• [EXERCISE INSTRUCTIONS] Every entry below must be copied exactly, with nothing left out.

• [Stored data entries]
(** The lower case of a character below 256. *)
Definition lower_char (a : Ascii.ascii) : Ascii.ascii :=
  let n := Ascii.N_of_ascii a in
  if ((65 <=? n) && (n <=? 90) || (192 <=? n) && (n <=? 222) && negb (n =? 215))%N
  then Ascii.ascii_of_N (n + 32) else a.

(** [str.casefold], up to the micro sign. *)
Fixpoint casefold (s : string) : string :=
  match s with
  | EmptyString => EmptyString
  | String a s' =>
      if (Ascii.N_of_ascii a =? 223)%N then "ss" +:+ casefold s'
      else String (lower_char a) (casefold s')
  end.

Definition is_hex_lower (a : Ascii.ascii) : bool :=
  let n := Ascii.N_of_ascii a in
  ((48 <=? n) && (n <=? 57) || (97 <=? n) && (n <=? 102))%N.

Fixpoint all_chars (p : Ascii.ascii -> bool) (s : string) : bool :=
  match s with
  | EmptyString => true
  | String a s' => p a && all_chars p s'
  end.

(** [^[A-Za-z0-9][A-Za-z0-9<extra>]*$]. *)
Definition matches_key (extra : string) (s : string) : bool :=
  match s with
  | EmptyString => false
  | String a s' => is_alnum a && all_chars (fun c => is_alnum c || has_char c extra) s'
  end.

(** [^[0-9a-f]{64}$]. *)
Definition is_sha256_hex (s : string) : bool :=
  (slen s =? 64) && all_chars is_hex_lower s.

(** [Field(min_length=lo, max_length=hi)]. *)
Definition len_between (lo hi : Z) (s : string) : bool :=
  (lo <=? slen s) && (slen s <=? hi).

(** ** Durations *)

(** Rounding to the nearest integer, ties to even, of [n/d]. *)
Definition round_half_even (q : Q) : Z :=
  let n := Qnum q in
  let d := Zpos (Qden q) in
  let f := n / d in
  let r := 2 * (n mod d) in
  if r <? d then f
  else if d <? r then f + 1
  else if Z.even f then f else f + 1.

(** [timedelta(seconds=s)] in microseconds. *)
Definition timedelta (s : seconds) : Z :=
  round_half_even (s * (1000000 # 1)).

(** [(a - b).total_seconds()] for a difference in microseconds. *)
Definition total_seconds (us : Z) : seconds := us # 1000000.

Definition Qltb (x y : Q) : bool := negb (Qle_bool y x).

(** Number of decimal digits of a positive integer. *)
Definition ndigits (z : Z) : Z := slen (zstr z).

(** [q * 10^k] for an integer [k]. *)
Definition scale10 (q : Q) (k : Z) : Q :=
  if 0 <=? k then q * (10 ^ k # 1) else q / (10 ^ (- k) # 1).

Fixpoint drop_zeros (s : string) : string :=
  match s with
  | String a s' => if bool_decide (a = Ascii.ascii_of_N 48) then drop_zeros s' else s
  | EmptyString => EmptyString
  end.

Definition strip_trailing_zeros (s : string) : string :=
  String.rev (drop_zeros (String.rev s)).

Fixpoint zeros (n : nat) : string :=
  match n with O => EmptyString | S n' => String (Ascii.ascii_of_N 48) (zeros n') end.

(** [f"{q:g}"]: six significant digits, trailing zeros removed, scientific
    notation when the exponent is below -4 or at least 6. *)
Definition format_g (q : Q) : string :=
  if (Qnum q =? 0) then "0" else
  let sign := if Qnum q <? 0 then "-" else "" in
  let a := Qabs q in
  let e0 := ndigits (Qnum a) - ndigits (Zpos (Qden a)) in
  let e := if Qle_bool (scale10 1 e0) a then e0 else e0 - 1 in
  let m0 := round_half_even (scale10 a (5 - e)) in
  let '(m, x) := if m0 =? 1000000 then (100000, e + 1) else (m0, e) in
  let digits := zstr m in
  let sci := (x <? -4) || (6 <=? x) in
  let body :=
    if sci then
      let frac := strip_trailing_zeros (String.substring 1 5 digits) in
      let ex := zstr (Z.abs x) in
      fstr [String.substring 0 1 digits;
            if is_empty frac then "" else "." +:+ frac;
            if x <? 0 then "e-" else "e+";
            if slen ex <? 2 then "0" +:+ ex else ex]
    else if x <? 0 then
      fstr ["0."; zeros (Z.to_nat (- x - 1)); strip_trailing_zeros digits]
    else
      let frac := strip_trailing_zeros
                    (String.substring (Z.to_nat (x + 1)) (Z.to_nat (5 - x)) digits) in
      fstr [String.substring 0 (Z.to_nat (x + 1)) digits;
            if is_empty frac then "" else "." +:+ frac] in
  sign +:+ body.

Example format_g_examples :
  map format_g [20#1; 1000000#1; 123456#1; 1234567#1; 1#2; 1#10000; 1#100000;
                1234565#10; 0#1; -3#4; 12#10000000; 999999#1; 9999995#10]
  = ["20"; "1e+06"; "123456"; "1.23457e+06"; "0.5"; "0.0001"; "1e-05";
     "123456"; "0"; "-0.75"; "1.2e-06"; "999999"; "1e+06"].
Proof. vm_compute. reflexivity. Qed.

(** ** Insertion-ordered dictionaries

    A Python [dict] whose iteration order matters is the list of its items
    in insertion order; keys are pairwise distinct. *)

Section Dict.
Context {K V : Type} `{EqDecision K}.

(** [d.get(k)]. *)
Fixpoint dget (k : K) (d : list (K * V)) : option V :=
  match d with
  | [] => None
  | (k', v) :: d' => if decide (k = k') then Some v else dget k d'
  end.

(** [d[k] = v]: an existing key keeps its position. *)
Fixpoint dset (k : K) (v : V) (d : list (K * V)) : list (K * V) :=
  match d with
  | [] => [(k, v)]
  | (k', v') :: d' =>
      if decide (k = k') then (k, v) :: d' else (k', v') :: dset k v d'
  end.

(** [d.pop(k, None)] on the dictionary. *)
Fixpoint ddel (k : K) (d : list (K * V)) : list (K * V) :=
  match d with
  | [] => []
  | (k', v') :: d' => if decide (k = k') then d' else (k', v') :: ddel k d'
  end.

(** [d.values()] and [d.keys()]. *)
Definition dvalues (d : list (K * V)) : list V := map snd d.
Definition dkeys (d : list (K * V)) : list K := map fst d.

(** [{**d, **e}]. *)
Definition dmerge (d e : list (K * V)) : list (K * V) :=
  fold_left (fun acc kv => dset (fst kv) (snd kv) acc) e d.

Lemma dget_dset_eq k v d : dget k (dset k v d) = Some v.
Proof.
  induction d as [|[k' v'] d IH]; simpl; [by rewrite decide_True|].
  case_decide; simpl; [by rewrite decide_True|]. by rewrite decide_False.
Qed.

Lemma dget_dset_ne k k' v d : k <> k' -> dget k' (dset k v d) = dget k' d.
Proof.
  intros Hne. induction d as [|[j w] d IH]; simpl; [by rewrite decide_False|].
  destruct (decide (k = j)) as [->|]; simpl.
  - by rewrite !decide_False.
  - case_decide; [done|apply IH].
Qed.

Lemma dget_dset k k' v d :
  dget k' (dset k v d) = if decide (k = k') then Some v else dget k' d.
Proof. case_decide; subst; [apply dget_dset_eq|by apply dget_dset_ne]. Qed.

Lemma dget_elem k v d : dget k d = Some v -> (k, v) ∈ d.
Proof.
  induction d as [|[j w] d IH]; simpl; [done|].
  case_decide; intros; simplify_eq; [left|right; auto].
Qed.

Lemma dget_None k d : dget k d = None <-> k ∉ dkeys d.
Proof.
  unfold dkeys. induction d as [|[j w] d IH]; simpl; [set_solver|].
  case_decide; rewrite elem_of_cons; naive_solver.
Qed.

• [ANSWER TO THIS TASK]
(** The lower case of a character below 256. *)
Definition lower_char (a : Ascii.ascii) : Ascii.ascii :=
  let n := Ascii.N_of_ascii a in
  if ((65 <=? n) && (n <=? 90) || (192 <=? n) && (n <=? 222) && negb (n =? 215))%N
  then Ascii.ascii_of_N (n + 32) else a.

(** [str.casefold], up to the micro sign. *)
Fixpoint casefold (s : string) : string :=
  match s with
  | EmptyString => EmptyString
  | String a s' =>
      if (Ascii.N_of_ascii a =? 223)%N then "ss" +:+ casefold s'
      else String (lower_char a) (casefold s')
  end.

Definition is_hex_lower (a : Ascii.ascii) : bool :=
  let n := Ascii.N_of_ascii a in
  ((48 <=? n) && (n <=? 57) || (97 <=? n) && (n <=? 102))%N.

Fixpoint all_chars (p : Ascii.ascii -> bool) (s : string) : bool :=
  match s with
  | EmptyString => true
  | String a s' => p a && all_chars p s'
  end.

(** [^[A-Za-z0-9][A-Za-z0-9<extra>]*$]. *)
Definition matches_key (extra : string) (s : string) : bool :=
  match s with
  | EmptyString => false
  | String a s' => is_alnum a && all_chars (fun c => is_alnum c || has_char c extra) s'
  end.

(** [^[0-9a-f]{64}$]. *)
Definition is_sha256_hex (s : string) : bool :=
  (slen s =? 64) && all_chars is_hex_lower s.

(** [Field(min_length=lo, max_length=hi)]. *)
Definition len_between (lo hi : Z) (s : string) : bool :=
  (lo <=? slen s) && (slen s <=? hi).

(** ** Durations *)

(** Rounding to the nearest integer, ties to even, of [n/d]. *)
Definition round_half_even (q : Q) : Z :=
  let n := Qnum q in
  let d := Zpos (Qden q) in
  let f := n / d in
  let r := 2 * (n mod d) in
  if r <? d then f
  else if d <? r then f + 1
  else if Z.even f then f else f + 1.

(** [timedelta(seconds=s)] in microseconds. *)
Definition timedelta (s : seconds) : Z :=
  round_half_even (s * (1000000 # 1)).

(** [(a - b).total_seconds()] for a difference in microseconds. *)
Definition total_seconds (us : Z) : seconds := us # 1000000.

Definition Qltb (x y : Q) : bool := negb (Qle_bool y x).

(** Number of decimal digits of a positive integer. *)
Definition ndigits (z : Z) : Z := slen (zstr z).

(** [q * 10^k] for an integer [k]. *)
Definition scale10 (q : Q) (k : Z) : Q :=
  if 0 <=? k then q * (10 ^ k # 1) else q / (10 ^ (- k) # 1).

Fixpoint drop_zeros (s : string) : string :=
  match s with
  | String a s' => if bool_decide (a = Ascii.ascii_of_N 48) then drop_zeros s' else s
  | EmptyString => EmptyString
  end.

Definition strip_trailing_zeros (s : string) : string :=
  String.rev (drop_zeros (String.rev s)).

Fixpoint zeros (n : nat) : string :=
  match n with O => EmptyString | S n' => String (Ascii.ascii_of_N 48) (zeros n') end.

(** [f"{q:g}"]: six significant digits, trailing zeros removed, scientific
    notation when the exponent is below -4 or at least 6. *)
Definition format_g (q : Q) : string :=
  if (Qnum q =? 0) then "0" else
  let sign := if Qnum q <? 0 then "-" else "" in
  let a := Qabs q in
  let e0 := ndigits (Qnum a) - ndigits (Zpos (Qden a)) in
  let e := if Qle_bool (scale10 1 e0) a then e0 else e0 - 1 in
  let m0 := round_half_even (scale10 a (5 - e)) in
  let '(m, x) := if m0 =? 1000000 then (100000, e + 1) else (m0, e) in
  let digits := zstr m in
  let sci := (x <? -4) || (6 <=? x) in
  let body :=
    if sci then
      let frac := strip_trailing_zeros (String.substring 1 5 digits) in
      let ex := zstr (Z.abs x) in
      fstr [String.substring 0 1 digits;
            if is_empty frac then "" else "." +:+ frac;
            if x <? 0 then "e-" else "e+";
            if slen ex <? 2 then "0" +:+ ex else ex]
    else if x <? 0 then
      fstr ["0."; zeros (Z.to_nat (- x - 1)); strip_trailing_zeros digits]
    else
      let frac := strip_trailing_zeros
                    (String.substring (Z.to_nat (x + 1)) (Z.to_nat (5 - x)) digits) in
      fstr [String.substring 0 (Z.to_nat (x + 1)) digits;
            if is_empty frac then "" else "." +:+ frac] in
  sign +:+ body.

Example format_g_examples :
  map format_g [20#1; 1000000#1; 123456#1; 1234567#1; 1#2; 1#10000; 1#100000;
                1234565#10; 0#1; -3#4; 12#10000000; 999999#1; 9999995#10]
  = ["20"; "1e+06"; "123456"; "1.23457e+06"; "0.5"; "0.0001"; "1e-05";
     "123456"; "0"; "-0.75"; "1.2e-06"; "999999"; "1e+06"].
Proof. vm_compute. reflexivity. Qed.

(** ** Insertion-ordered dictionaries

    A Python [dict] whose iteration order matters is the list of its items
    in insertion order; keys are pairwise distinct. *)

Section Dict.
Context {K V : Type} `{EqDecision K}.

(** [d.get(k)]. *)
Fixpoint dget (k : K) (d : list (K * V)) : option V :=
  match d with
  | [] => None
  | (k', v) :: d' => if decide (k = k') then Some v else dget k d'
  end.

(** [d[k] = v]: an existing key keeps its position. *)
Fixpoint dset (k : K) (v : V) (d : list (K * V)) : list (K * V) :=
  match d with
  | [] => [(k, v)]
  | (k', v') :: d' =>
      if decide (k = k') then (k, v) :: d' else (k', v') :: dset k v d'
  end.

(** [d.pop(k, None)] on the dictionary. *)
Fixpoint ddel (k : K) (d : list (K * V)) : list (K * V) :=
  match d with
  | [] => []
  | (k', v') :: d' => if decide (k = k') then d' else (k', v') :: ddel k d'
  end.

(** [d.values()] and [d.keys()]. *)
Definition dvalues (d : list (K * V)) : list V := map snd d.
Definition dkeys (d : list (K * V)) : list K := map fst d.

(** [{**d, **e}]. *)
Definition dmerge (d e : list (K * V)) : list (K * V) :=
  fold_left (fun acc kv => dset (fst kv) (snd kv) acc) e d.

Lemma dget_dset_eq k v d : dget k (dset k v d) = Some v.
Proof.
  induction d as [|[k' v'] d IH]; simpl; [by rewrite decide_True|].
  case_decide; simpl; [by rewrite decide_True|]. by rewrite decide_False.
Qed.

Lemma dget_dset_ne k k' v d : k <> k' -> dget k' (dset k v d) = dget k' d.
Proof.
  intros Hne. induction d as [|[j w] d IH]; simpl; [by rewrite decide_False|].
  destruct (decide (k = j)) as [->|]; simpl.
  - by rewrite !decide_False.
  - case_decide; [done|apply IH].
Qed.

Lemma dget_dset k k' v d :
  dget k' (dset k v d) = if decide (k = k') then Some v else dget k' d.
Proof. case_decide; subst; [apply dget_dset_eq|by apply dget_dset_ne]. Qed.

Lemma dget_elem k v d : dget k d = Some v -> (k, v) ∈ d.
Proof.
  induction d as [|[j w] d IH]; simpl; [done|].
  case_decide; intros; simplify_eq; [left|right; auto].
Qed.

Lemma dget_None k d : dget k d = None <-> k ∉ dkeys d.
Proof.
  unfold dkeys. induction d as [|[j w] d IH]; simpl; [set_solver|].
  case_decide; rewrite elem_of_cons; naive_solver.
Qed.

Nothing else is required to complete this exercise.